> [PROBLEM TO SOLVE]
Say how many of the lines below include the word "auto", and write nothing else.

☆ ☆ ☆ ☆ ☆

(** C4, counterexample. Two usage reports, one with a timestamp that does
    not parse: the timeline holds a point whose time is NaN beside a point
    with a time, in either order of the log, and no comparison with NaN
    holds. *)
Lemma unparsed_timestamp_breaks_order :
  let bad := Sample.token_count (Some "not a date") (Sample.usage 80 30 20 0 100) in
  let good := Sample.token_count (Some Sample.t1) (Sample.usage 120 30 30 0 150) in
  map tp_timestampMs (buildTokenTimeline Reference.Date_getTime [bad; good])
  = [None; Some 1735787045000%Z]
  /\ ~ Sorted ms_le (buildTokenTimeline Reference.Date_getTime [bad; good])
  /\ map tp_timestampMs (buildTokenTimeline Reference.Date_getTime [good; bad])
     = [Some 1735787045000%Z; None]
  /\ ~ Sorted ms_le (buildTokenTimeline Reference.Date_getTime [good; bad]).
Proof.
  split; [vm_compute; reflexivity|]. split.
  { intros H. vm_compute in H. inversion H as [|? ? _ Hhd]. inversion Hhd as [|? ? Hle].
    exact Hle. }
  split; [vm_compute; reflexivity|].
  intros H. vm_compute in H. inversion H as [|? ? _ Hhd]. inversion Hhd as [|? ? Hle].
  exact Hle.
Qed.

(** C4, on three usage reports out of order, one without a timestamp. *)
Lemma timeline_ascending_witness :
  let events := [Sample.token_count (Some Sample.t2) (Sample.usage 120 30 30 0 150);
                 Sample.function_call (Some Sample.t1) "c1";
                 Sample.token_count None (Sample.usage 10 0 5 0 15);
                 Sample.token_count (Some Sample.t1) (Sample.usage 80 30 20 0 100)] in
  map tp_timestampMs (buildTokenTimeline Reference.Date_getTime events)
  = [Some 0%Z; Some 1735787045000%Z; Some 1735787047500%Z]
  /\ Sorted ms_le (buildTokenTimeline Reference.Date_getTime events).
Proof.
  intros events. split; [vm_compute; reflexivity|].
  apply (timeline_ascending Reference.Date_getTime events).
  intros e [<-|[<-|[<-|[<-|[]]]]]; vm_compute; congruence.
Defined.

(** ** Session summary builder *)

Lemma payload_of_other (event : CodexEvent) (a b : string) :
  is_str (field "type" event) a = true -> a <> b -> payload_of b event = None.
Proof.
  intros Ha Hne. unfold payload_of. rewrite (is_str_other _ a b Ha Hne). reflexivity.
Qed.

(** The start branches add the id of the envelope to the keys. *)
Lemma start_effect_keys f variant timestamp payload calls :
  start_effect f variant ->
  (list_to_set (OMap.keys (f timestamp payload calls)) : gset string)
  = (if is_str (field "type" payload) variant
     then match str (field "call_id" payload) with
          | Some call_id => {[ call_id ]}
          | None => ∅
          end
     else ∅) ∪ list_to_set (OMap.keys calls).
Proof.
  intros E.
  destruct (E timestamp payload calls)
    as [[Ht ->]|[[Hid ->]|(cid & c & Ht & Hid & -> & _)]].
  - rewrite Ht. symmetry. apply (left_id_L ∅ (∪)).
  - rewrite Hid. destruct (is_str _ _); symmetry; apply (left_id_L ∅ (∪)).
  - rewrite Ht, Hid. apply keys_set_set.
Qed.

(** The result branches leave the keys as they are. *)
Lemma result_effect_keys f variant timestamp payload calls :
  result_effect f variant ->
  OMap.keys (f timestamp payload calls) = OMap.keys calls.
Proof.
  intros E.
  destruct (E timestamp payload calls)
    as [[_ ->]|[[_ ->]|(cid & _ & _ & [[_ ->]|(old & c & G & -> & _)])]];
    try reflexivity.
  apply set_known. congruence.
Qed.

Section SummaryFacts.

Variable JSON_parse : string -> option json.
Variable Date_getTime : string -> option Z.
Variable path_relative : string -> string -> string.
Variable CODEX_ROOT : string.

Lemma tool_step_keys (calls : OMap.t ToolCall) (event : CodexEvent) :
  (list_to_set (OMap.keys (tool_step JSON_parse calls event)) : gset string)
  = started_ids event ∪ list_to_set (OMap.keys calls).
Proof.
  unfold tool_step, started_ids, call_start_id, is_call_start_type.
  destruct (payload_of "response_item" event) as [p|];
    [|symmetry; apply (left_id_L ∅ (∪))].
  rewrite (result_effect_keys _ _ _ _ _ (on_custom_tool_call_output_effect JSON_parse)).
  rewrite (start_effect_keys _ _ _ _ _ on_custom_tool_call_effect).
  rewrite (result_effect_keys _ _ _ _ _ on_function_call_output_effect).
  rewrite (start_effect_keys _ _ _ _ _ on_function_call_effect).
  destruct (is_str (field "type" p) "function_call"),
           (is_str (field "type" p) "custom_tool_call"),
           (str (field "call_id" p)); simpl; set_solver.
Qed.

Lemma note_timestamp_keeps (st : SummaryState) (event : CodexEvent) :
  st_toolCalls (note_timestamp st event) = st_toolCalls st
  /\ st_preview (note_timestamp st event) = st_preview st
  /\ st_meta (note_timestamp st event) = st_meta st
  /\ st_tokens (note_timestamp st event) = st_tokens st.
Proof.
  unfold note_timestamp. destruct (event_timestamp event) as [ts|]; [|auto].
  destruct (Str.truthy ts); auto.
Qed.

Lemma on_session_meta_keeps (st : SummaryState) (event : CodexEvent) :
  st_toolCalls (on_session_meta st event) = st_toolCalls st
  /\ st_preview (on_session_meta st event) = st_preview st.
Proof.
  unfold on_session_meta. destruct (toRecord (field "payload" event)); auto.
Qed.
(** * Mireb Commercial backend: listing, lead lifecycle and stock adjustment

    A shallow embedding of the Express/Mongoose backend:
    - [utils/response.js]       (module [Response]),
    - [middleware/validation.js] (module [Validation]),
    - [models/Product.js], [models/Lead.js] (modules [Product], [Lead]),
    - [controllers/productController.js], [controllers/leadController.js]
      (modules [ProductController], [LeadController]),
    - the global error middleware of [server.js] (module [Server]).

    Conventions of the embedding.
    - A collection is a finite map from document identifiers (ObjectIds,
      here [nat]) to documents; the identifier is the key and is not
      repeated inside the document.
    - JavaScript numbers that the handlers receive or store (page, limit,
      counts, stock, quantity, prices) are integers and are modelled in [Z]
      with exact arithmetic, as doubles compute on integers below 2^53.
    - A JavaScript string is a [string] whose characters are code units
      below 256.
    - An instant ([Date]) is its number of milliseconds since the epoch; a
      handler runs at one instant [now], which every [new Date()] of the
      request reads.
    - An [await]ed store operation is a pure function of the store; a handler
      maps the store and its request to a response and a new store.
    - [populate] only decorates the documents of an answer with the documents
      they refer to; the payloads here carry the stored documents.
    - The [updatedAt] stamp of the schemas is left out: nothing reads it. *)

From stdpp Require Import base list gmap strings sorting.
From Stdlib Require Import ZArith Lia Ascii.

Open Scope string_scope.
Open Scope Z_scope.

(** ** Runtime primitives used by the sources *)

Module Js.

(** Code units that [String.prototype.trim] strips (those below 256):
    TAB, LF, VT, FF, CR, SPACE and NBSP. *)
Definition is_ws (c : ascii) : bool :=
  let n := nat_of_ascii c in
  ((9 <=? n) && (n <=? 13) || (n =? 32) || (n =? 160))%nat.

Fixpoint trimStart (s : string) : string :=
  match s with
  | EmptyString => EmptyString
  | String c r => if is_ws c then trimStart r else s
  end.

Fixpoint trimEnd (s : string) : string :=
  match s with
  | EmptyString => EmptyString
  | String c r =>
      match trimEnd r with
      | EmptyString => if is_ws c then EmptyString else String c EmptyString
      | r' => String c r'
      end
  end.

Definition trim (s : string) : string := trimStart (trimEnd s).

(** Truthiness of a string value: every string but the empty one. *)
Definition truthy (s : string) : bool :=
  match s with EmptyString => false | _ => true end.

Definition Math_max (a b : Z) : Z := Z.max a b.

(** The code unit U+00E9 of the French messages and note tags. *)
Definition e_acute : string := String (ascii_of_nat 233) EmptyString.

(** The line feed of the template literals. *)
Definition LF : string := String (ascii_of_nat 10) EmptyString.

Definition is_digit (c : ascii) : bool :=
  let n := nat_of_ascii c in ((48 <=? n) && (n <=? 57))%nat.

Fixpoint all_digits (s : string) : bool :=
  match s with
  | EmptyString => true
  | String c r => is_digit c && all_digits r
  end.

(** [s.replace(/[...]/g, '')] for a character class [drop]. *)
Fixpoint remove_chars (drop : ascii -> bool) (s : string) : string :=
  match s with
  | EmptyString => EmptyString
  | String c r => if drop c then remove_chars drop r else String c (remove_chars drop r)
  end.

(** [Math.ceil(a / b)] for integers [a] and [b <> 0], in exact arithmetic:
    [Z.div] rounds towards minus infinity, so the negated quotient of the
    negated dividend rounds towards plus infinity. *)
Definition Math_ceil_div (a b : Z) : Z := - ((- a) / b).

(** Decimal digits of a non-negative number, left-padded with zeros to
    [width] characters. *)
Fixpoint pad (width : nat) (n : Z) : string :=
  match width with
  | O => EmptyString
  | S w => pad w (n / 10) +:+ String (ascii_of_nat (48 + Z.to_nat (n mod 10))) EmptyString
  end.

(** [String(n)] for an integer [n >= 0]: its decimal digits. *)
Fixpoint decimal_go (fuel : nat) (n : Z) (acc : string) : string :=
  match fuel with
  | O => acc
  | S fuel' =>
      let acc' := String (ascii_of_nat (48 + Z.to_nat (n mod 10))) acc in
      if n <? 10 then acc' else decimal_go fuel' (n / 10) acc'
  end.

Definition decimal (n : Z) : string :=
  decimal_go (S (Z.to_nat (Z.log2 n))) n EmptyString.

(** [(num / den * 100).toFixed(2)] for integers [0 <= num] and [0 < den],
    as a number of hundredths. [toFixed] picks the integer [n] for which
    [n / 100] is closest to the value, the larger one when two are equally
    close. The quotient is taken in exact arithmetic: the double that the
    runtime computes can differ from it only by a rounding error of the
    last binary digit, which matters only for a value that lies at such a
    distance from the middle between two hundredths. *)
Definition percent_hundredths (num den : Z) : Z :=
  (2 * 10000 * num + den) / (2 * den).

(** The digits [toFixed(2)] prints for a number of hundredths. *)
Definition fixed2 (h : Z) : string :=
  decimal (h / 100) +:+ "." +:+ pad 2 (h mod 100).

(** [Date.prototype.toISOString] for an instant of the years 0000 to 9999:
    [YYYY-MM-DDTHH:mm:ss.sssZ], in UTC, from the proleptic Gregorian
    calendar. *)
Definition toISOString (t : Z) : string :=
  let days := t / 86400000 in
  let ms := t mod 86400000 in
  let z := days + 719468 in
  let era := z / 146097 in
  let doe := z mod 146097 in
  let yoe := (doe - doe / 1460 + doe / 36524 - doe / 146096) / 365 in
  let doy := doe - (365 * yoe + yoe / 4 - yoe / 100) in
  let mp := (5 * doy + 2) / 153 in
  let d := doy - (153 * mp + 2) / 5 + 1 in
  let m := if mp <? 10 then mp + 3 else mp - 9 in
  let y := yoe + era * 400 + (if m <=? 2 then 1 else 0) in
  pad 4 y +:+ "-" +:+ pad 2 m +:+ "-" +:+ pad 2 d +:+ "T" +:+
  pad 2 (ms / 3600000) +:+ ":" +:+ pad 2 (ms / 60000 mod 60) +:+ ":" +:+
  pad 2 (ms / 1000 mod 60) +:+ "." +:+ pad 3 (ms mod 1000) +:+ "Z".

(** [String(n)] for any integer. *)
Definition number_string (n : Z) : string :=
  if n <? 0 then "-" +:+ decimal (- n) else decimal n.

(** [s.replace(/[...]/g, by)] for a character class [hit]. *)
Fixpoint replace_chars (hit : ascii -> bool) (by_ : ascii) (s : string) : string :=
  match s with
  | EmptyString => EmptyString
  | String c r => String (if hit c then by_ else c) (replace_chars hit by_ r)
  end.

(** [s.split(sep)] for a separator of one character. *)
Fixpoint split (sep : ascii) (s : string) : list string :=
  match s with
  | EmptyString => [EmptyString]
  | String c r =>
      if bool_decide (c = sep) then EmptyString :: split sep r
      else match split sep r with
           | h :: t => String c h :: t
           | [] => [String c EmptyString]
           end
  end.

Definition is_alpha (c : ascii) : bool :=
  let n := nat_of_ascii c in
  ((65 <=? n) && (n <=? 90) || (97 <=? n) && (n <=? 122))%nat.

(** The characters [encodeURIComponent] leaves as they are. *)
Definition uri_unreserved (c : ascii) : bool :=
  is_alpha c || is_digit c
  || bool_decide (c ∈ ["-"; "_"; "."; "!"; "~"; "*"; "'"; "("; ")"]%char).

Definition hex_digit (n : nat) : ascii :=
  ascii_of_nat (if (n <? 10)%nat then 48 + n else 55 + n).

Definition percent (byte : nat) : string :=
  String "%"%char
    (String (hex_digit (byte / 16)) (String (hex_digit (byte mod 16)) EmptyString)).

(** [encodeURIComponent]: every other character becomes the bytes of its
    UTF-8 encoding, each written [%XX]; a code unit from 128 to 255 has
    the two bytes [110000xx 10xxxxxx]. *)
Fixpoint encodeURIComponent (s : string) : string :=
  match s with
  | EmptyString => EmptyString
  | String c r =>
      let n := nat_of_ascii c in
      (if uri_unreserved c then String c EmptyString
       else if (n <? 128)%nat then percent n
            else percent (192 + n / 64) +:+ percent (128 + n mod 64))
      +:+ encodeURIComponent r
  end.

End Js.

(** ** utils/response.js *)

Module Response.

(** One entry of the [errors] array; the offending [value] that
    [sendValidationError] echoes next to it is left out. *)
Record FieldError := {
  field : string;
  fmessage : string
}.

Record Pagination := {
  currentPage : Z;
  totalPages : Z;
  totalItems : Z;
  itemsPerPage : Z;
  hasNextPage : bool;
  hasPrevPage : bool;
  nextPage : option Z;        (* [None] is JavaScript's [null] *)
  prevPage : option Z
}.

(** The JSON body handed to [res.status(statusCode).json(...)]; an absent
    key is [None]. [D] is the type of the [data] payload. *)
Record t (D : Type) := {
  statusCode : Z;
  success : bool;
  message : string;
  timestamp : string;
  data : option D;
  meta : option Pagination;
  errors : option (list FieldError)
}.
Arguments statusCode {D}.
Arguments success {D}.
Arguments message {D}.
Arguments timestamp {D}.
Arguments data {D}.
Arguments meta {D}.
Arguments errors {D}.

Definition sendSuccess {D} (now : Z) (statusCode : Z) (message : string)
    (data : option D) (meta : option Pagination) : t D :=
  {| statusCode := statusCode; success := true; message := message;
     timestamp := Js.toISOString now;
     data := data; meta := meta; errors := None |}.

Definition sendError {D} (now : Z) (statusCode : Z) (message : string)
    (errors : option (list FieldError)) : t D :=
  {| statusCode := statusCode; success := false; message := message;
     timestamp := Js.toISOString now;
     data := None; meta := None; errors := errors |}.

Definition sendValidationError {D} (now : Z) (validationErrors : list FieldError) : t D :=
  sendError now 400 "Erreurs de validation" (Some validationErrors).

(** The [pagination] object built by [sendPaginatedResponse]. *)
Definition pagination (page limit total : Z) : Pagination :=
  let totalPages := Js.Math_ceil_div total limit in
  let hasNextPage := page <? totalPages in
  let hasPrevPage := 1 <? page in
  {| currentPage := page;
     totalPages := totalPages;
     totalItems := total;
     itemsPerPage := limit;
     hasNextPage := hasNextPage;
     hasPrevPage := hasPrevPage;
     nextPage := if hasNextPage then Some (page + 1) else None;
     prevPage := if hasPrevPage then Some (page - 1) else None |}.

Definition sendPaginatedResponse {D} (now : Z) (data : D) (page limit total : Z)
    (message : string) : t D :=
  sendSuccess now 200 message (Some data) (Some (pagination page limit total)).

End Response.

(** ** middleware/validation.js *)

Module Validation.

(** A raw query-string parameter: absent ([undefined]), the decimal
    spelling of an integer, or any other string (the empty one included). *)
Inductive QueryParam :=
| Absent
| IntString (z : Z)
| OtherString (s : string).

(** [.optional().isInt({ min, max })]: an absent parameter is skipped,
    a present one must spell an integer within the bounds. *)
Definition optional_isInt (min : Z) (max : option Z) (p : QueryParam) : bool :=
  match p with
  | Absent => true
  | IntString z =>
      (min <=? z) && match max with Some m => z <=? m | None => true end
  | OtherString _ => false
  end.

Definition err_page : Response.FieldError :=
  {| Response.field := "page";
     Response.fmessage := "Le num" +:+ Js.e_acute +:+ "ro de page doit "
                          +:+ String (ascii_of_nat 234) "tre un entier positif" |}.

Definition err_limit : Response.FieldError :=
  {| Response.field := "limit";
     Response.fmessage := "La limite doit " +:+ String (ascii_of_nat 234)
                          "tre entre 1 et 100" |}.

(** The errors collected by the two chains of [validatePagination]. *)
Definition validatePagination (page limit : QueryParam) : list Response.FieldError :=
  (if optional_isInt 1 None page then [] else [err_page])
  ++ (if optional_isInt 1 (Some 100) limit then [] else [err_limit]).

☆ ☆ ☆ ☆ ☆

> [COMPLETED TASK]
3